A frente fria que atingiu o Centro-Sul de Goiás na última sexta-feira provocou uma mudança brusca no tempo. O sistema derrubou as temperaturas, trouxe ventos fortes e registrou pancadas isoladas de chuva. No entanto, o alívio durou pouco. Segundo o climatologista e coordenador do Laboratório de Climatologia da Universidade Federal de Catalão (UFCAT), Rafael de Ávila, o calor voltará a ganhar força nos próximos dias por causa da atuação do El Niño.
Conforme o especialista, a frente fria reduziu a temperatura em cerca de 14°C em aproximadamente cinco horas. Além disso, provocou rajadas de vento próximas de 50 km/h e chuvas irregulares. Em Ouvidor, por exemplo, o acumulado foi de apenas dois milímetros.
Agora, a previsão indica uma forte onda de calor. As temperaturas máximas devem subir ao longo da semana. Ao mesmo tempo, a umidade relativa do ar ficará cada vez mais baixa.

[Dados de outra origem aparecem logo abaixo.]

Definition batch_reject (reason : string) (b : Batch) : Batch :=
  mkBatch (b_msgs b) (b_cursor b) (b_processed b + 1) (b_rejections b ++ [mkRejection (b_cursor b - 1) reason]).

(** The blanket handler of a [LeasedMessageHandler].  [should_stop n] is the answer of
    [should_stop] after [n] messages; the future is dropped after [cut] completed calls,
    if it is dropped at all.  The list returned is the messages whose handler answered
    that it processed them. *)
Fixpoint handle_each (handle : OutboxMessage -> MessageResult) (should_stop : nat -> bool) (cut : option nat)
    (fuel n : nat) (b : Batch) : Batch * option HandlerResult * list OutboxMessage :=
  match fuel with
  | O => (b, Some HandlerResult.Success, [])
  | S fuel =>
      match next_msg b with
      | (b', None) => (b', Some HandlerResult.Success, [])
      | (b', Some msg) =>
          if bool_decide (cut = Some n) then (b', None, [])
          else
            match handle msg with
            | MessageResult.Retry => (b', Some (HandlerResult.Retry "message handler returned Retry"), [])
            | MessageResult.Ok =>
                let b'' := batch_ack b' in
                if should_stop (S n) then (b'', Some HandlerResult.Success, [msg])
                else let '(b3, r, log) := handle_each handle should_stop cut fuel (S n) b'' in (b3, r, msg :: log)
            | MessageResult.Reject reason =>
                let b'' := batch_reject reason b' in
                if should_stop (S n) then (b'', Some HandlerResult.Success, [])
                else handle_each handle should_stop cut fuel (S n) b''
            end
      end
  end.

(** What a handler made of a batch: its result, how many messages it processed, which
    it rejected, and (for the statements only) which it processed successfully. *)
Record Outcome := mkOutcome {
  oc_result : HandlerResult;
  oc_processed : Z;
  oc_rejections : list Rejection;
  oc_log : list OutboxMessage;
}.

(** The call of the handler in [LeasedStrategy::process]: a dropped future is a retry
    for the reason given by what dropped it. *)
Definition run_leased (handle : OutboxMessage -> MessageResult) (should_stop : nat -> bool) (cut : option nat)
    (dropped_for : string) (msgs : list OutboxMessage) : Outcome :=
  let '(b, r, log) := handle_each handle should_stop cut (S (length msgs)) 0 (batch_new msgs) in
  mkOutcome (default (HandlerResult.Retry dropped_for) r) (b_processed b) (b_rejections b) log.

(** ** Traces *)

Record TraceCountdown := mkTraceCountdown { tc_trace : string; tc_terminal : Z; tc_failures : Z }.

Record TraceOutcome := mkTraceOutcome {
  to_trace : string;
  to_entities : Z;
  to_failures : Z;
  to_attempts : Z;
  to_completed_at : option Z;
}.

Além disso, Rafael de Ávila destacou que as mudanças climáticas tornam os eventos extremos mais frequentes. Tempestades, ventos intensos e queda de granizo passaram a ocorrer com maior intensidade. Segundo ele, a mesma frente fria provocou estragos em cidades como Ribeirão Preto (SP) e Uberlândia (MG), onde houve tempestades severas e ventos fortes.

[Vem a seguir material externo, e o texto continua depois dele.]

Lemma keeps_others_update p k f db : (forall r, pr_partition_id (f r) = pr_partition_id r) ->
  keeps_others p k db (with_processor (fun t => (sql_update (leased_to p k) f t).1) db).
Proof. intros Hf q row Hrow Hl. cbn [with_processor db_processor]. rewrite find_update, Hrow by done. cbn. by rewrite Hl. Qed.

Lemma keeps_others_core p k db db1 db2 : keeps_others p k db db1 -> db_processor db2 = db_processor db1 -> keeps_others p k db db2.
Proof. intros Hk Hp q row Hrow Hl. rewrite Hp. by apply Hk. Qed.

Lemma advance_keeps_others p seq k db : keeps_others p k db (advance_cursor p seq k db).1.
Proof.
  unfold advance_cursor, lease_ack_advance. destruct (seq =? 0); [by apply keeps_others_update|].
  set (f := fun r => mkProcessorRow _ _ _ _ _ _). pose proof (keeps_others_update p k f db ltac:(done)) as Hk.
  destruct (sql_update _ f _) as [t n] eqn:Hu.
  assert (keeps_others p k db (with_processor (fun _ => t) db)).
  { eapply keeps_others_core; [exact Hk|]. cbn [with_processor db_processor]. by rewrite Hu. }
  destruct (n =? 0); done.
Qed.
Lemma world_cstep c op n m : cinv c -> op_ok op -> cinv (cexec n m c (CWorld op)).
Proof.
  intros Hc Hok. cbn [cexec]. destruct (is_enqueue op) eqn:He; [done|]. destruct Hc as [Hw Hs Hj Hl Hr]. split; try done.
  - by apply oinv_step.
  - intros p Hp. apply Hr. by eapply ins_shrinks.
Qed.


(** ** A run *)

(** Two messages are numbered; a third is enqueued while the sequencer holds the
    partition, and its enqueuer has not marked the partition yet when it is given back. *)
Definition sample_cluster_ops : list ClusterOp :=
  [CEnqueue 0 {[ "q" := [7] ]} "me" [10; 11] [20; 21] 0 (sample_batch 2 None); CFire 0 0 5; CDrain 0; CPop 0 0 6;
   CIterate 0 0 None false true [30; 31]; CEnqueue 0 {[ "q" := [7] ]} "me" [12] [22] 0 (sample_batch 1 None);
   CFinish 0 0 7 7 DbBackend.Postgres].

Agricultura pode sentir os efeitos
O climatologista lembrou que a NOAA confirmou a atuação do El Niño em junho deste ano. Desde então, os primeiros reflexos já aparecem na região, com ondas de calor mais intensas, redução da umidade do ar e irregularidade na distribuição das chuvas.

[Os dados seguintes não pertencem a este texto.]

Lemma run_app w ops1 ops2 :
  run w (ops1 ++ ops2) =
  (fst (run (fst (run w ops1)) ops2), snd (run w ops1) ++ snd (run (fst (run w ops1)) ops2)).
Proof.
  revert w. induction ops1 as [|op ops1 IH]; intros w; cbn [run app fst snd]; [by destruct (run w ops2)|].
  destruct (exec w op) as [w' ok]. rewrite IH. by destruct (run w' ops1).
Qed.

Lemma not_holder_runs key v ops w :
  (forall r, row w key = Some r -> locked_by r <> Some v) ->
  (exists pre ttl lag wn snap post, ops = pre ++ Acquire key v ttl lag wn snap :: post /\
     snd (exec (fst (run w pre)) (Acquire key v ttl lag wn snap)) = true) \/
  (forall r, row (fst (run w ops)) key = Some r -> locked_by r <> Some v).
Proof.
  revert w. induction ops as [|op ops IH]; intros w Hno; [by right|].
  pose proof (not_holder_stays w key v op Hno) as Hs. destruct (exec w op) as [w' ok] eqn:He.
  destruct Hs as [Hs|(ttl & lag & wn & snap & -> & ->)].
  - destruct (IH w' Hs) as [(pre & ttl & lag & wn & snap & post & -> & Hx)|Hr].
    + left. exists (op :: pre), ttl, lag, wn, snap, post. split; [done|]. cbn [run]. rewrite He.
      by destruct (run w' pre).
    + right. cbn [run]. rewrite He. by destruct (run w' ops).
  - left. exists [], ttl, lag, wn, snap, ops. split; [done|]. cbn [run fst]. by rewrite He.
Qed.

(** C20: the fence.  The holders' tables change only in a successful
    [with_ack_in_tx], by the work passed to it, while its worker holds a live lease;
    and once a worker has acquired a lease, no other worker commits work under that
    lease before it has acquired the lease itself, so a holder that was taken over
    while it was stalled cannot write any more. *)
Theorem fenced_commits w key :
  (forall op w' ok, exec w op = (w', ok) -> w_data w' <> w_data w ->
     exists k u f, op = Ack k u f /\ ok = true /\ holds w k u /\ f (w_data w) = Ok (tt, w_data w')) /\
  (forall u ttl lag wn snap w1 mid v f,
     exec w (Acquire key u ttl lag wn snap) = (w1, true) -> v <> u ->
     snd (exec (fst (run w1 mid)) (Ack key v f)) = true ->
     exists pre ttl' lag' wn' snap' post, mid = pre ++ Acquire key v ttl' lag' wn' snap' :: post /\
       snd (exec (fst (run w1 pre)) (Acquire key v ttl' lag' wn' snap')) = true).
Proof.
  split.
  - intros op w' ok He Hd. destruct op as [dt|k v ttl lag wn snap|k v ttl|k v reset|k v f].
    + injection He as <- <-. done.
    + cbn [exec] in He. destruct (acquire_tx _ _ _ _ _ _ _ _) as [[[] t']|]; by injection He as <- <-.
    + cbn [exec] in He. destruct (renew_once _ _ _ _ _ _). by injection He as <- <-.
    + cbn [exec] in He. destruct (release_impl _ _ _ _). by injection He as <- <-.
    + destruct ok; [|cbn [exec] in He; destruct (ack_tx _ _ _ _ _ _) as [[[] [t' d']]|]; [done|by injection He as <-]].
      destruct (ack_row w k v f w' He) as (Hf & Hh & _). by exists k, v, f.
  - intros u ttl lag wn snap w1 mid v f Ha Hvu Hack. destruct (not_holder_runs key v mid w1) as [?|Hno]; [|done|].
    + cbn [exec] in Ha. destruct (acquire_tx _ _ _ _ _ _ _ _) as [[[] t']|] eqn:Ht; [|done]. injection Ha as <-.
      destruct (acquire_row _ _ _ _ _ _ _ _ key Ht) as [_ [n Hf]]. unfold row. cbn. rewrite Hf, decide_True by done.
      intros r [= <-]. cbn. congruence.
    + destruct (exec (fst (run w1 mid)) (Ack key v f)) as [w' ok] eqn:He. cbn in Hack. subst ok.
      destruct (ack_row _ key v f w' He) as (_ & (r & Hr & Hb & _) & _). by destruct (Hno r Hr).
Qed.

(** ** The heartbeat keeps the lease *)

Definition elapsed op : Z := match op with Pass dt => Z.of_N dt | _ => 0 end.
Definition total ops : Z := sum_Z elapsed ops.

(** The time since the last renewal is within the time to live: less than it, and with
    SQLite's whole seconds a second less. *)
Definition within (ttl dt : Z) : Prop :=
  match d with
  | Dialect.Postgres => dt < ttl_secs_i64 ttl * SECOND
  | Dialect.Sqlite => dt + SECOND <= ttl_secs_i64 ttl * SECOND
  end.

(** The lease was taken or renewed by [u] at [since]. *)
Definition taken_at w key u (ttl since : Z) : Prop :=
  exists n, row w key = Some (mkLeaseRow (Some u) (ttl_expr d since (ttl_secs_i64 ttl)) n).

(** The schedule of a heartbeat: between two renewals other workers do what they want,
    and the time since the last one stays within the time to live.  The first interval
    counts from [age] before. *)
Fixpoint kept key u (ttl age : Z) (beats : list (list (LeaseOp T D E))) : Prop :=
  match beats with
  | [] => True
  | b :: beats => Forall (fun op => by_holder key u op = false) b /\ within ttl (age + total b) /\ kept key u ttl 0 beats
  end.

Definition beat_ops key u ttl (beats : list (list (LeaseOp T D E))) : list (LeaseOp T D E) :=
  b ← beats; b ++ [Renew key u ttl].

Lemma exec_clock w op : w_clock (fst (exec w op)) = w_clock w + elapsed op.
Proof.
  destruct op as [dt|k v ttl lag wn snap|k v ttl|k v reset|k v f]; cbn [exec elapsed]; rewrite ?Z.add_0_r; [done| | | |].
  - by destruct (acquire_tx _ _ _ _ _ _ _ _) as [[[] t']|].
  - by destruct (renew_once _ _ _ _ _ _).
  - by destruct (release_impl _ _ _ _).
  - by destruct (ack_tx _ _ _ _ _ _) as [[[] [t' d']]|].
Qed.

Segundo Rafael de Ávila, esse cenário preocupa principalmente os produtores rurais. As altas temperaturas podem comprometer o desenvolvimento das lavouras. Além disso, a irregularidade das chuvas tende a atrasar o início da semeadura prevista para setembro e outubro.
População deve redobrar os cuidados
O especialista orienta a população a acompanhar os boletins meteorológicos. Também recomenda aumentar a ingestão de água e evitar exposição prolongada ao sol durante os períodos mais quentes do dia.
Por fim, Rafael de Ávila informou que o Laboratório de Climatologia da UFCAT monitora diariamente as condições do tempo. O grupo também oferece apoio técnico e parcerias para produtores rurais e demais interessados.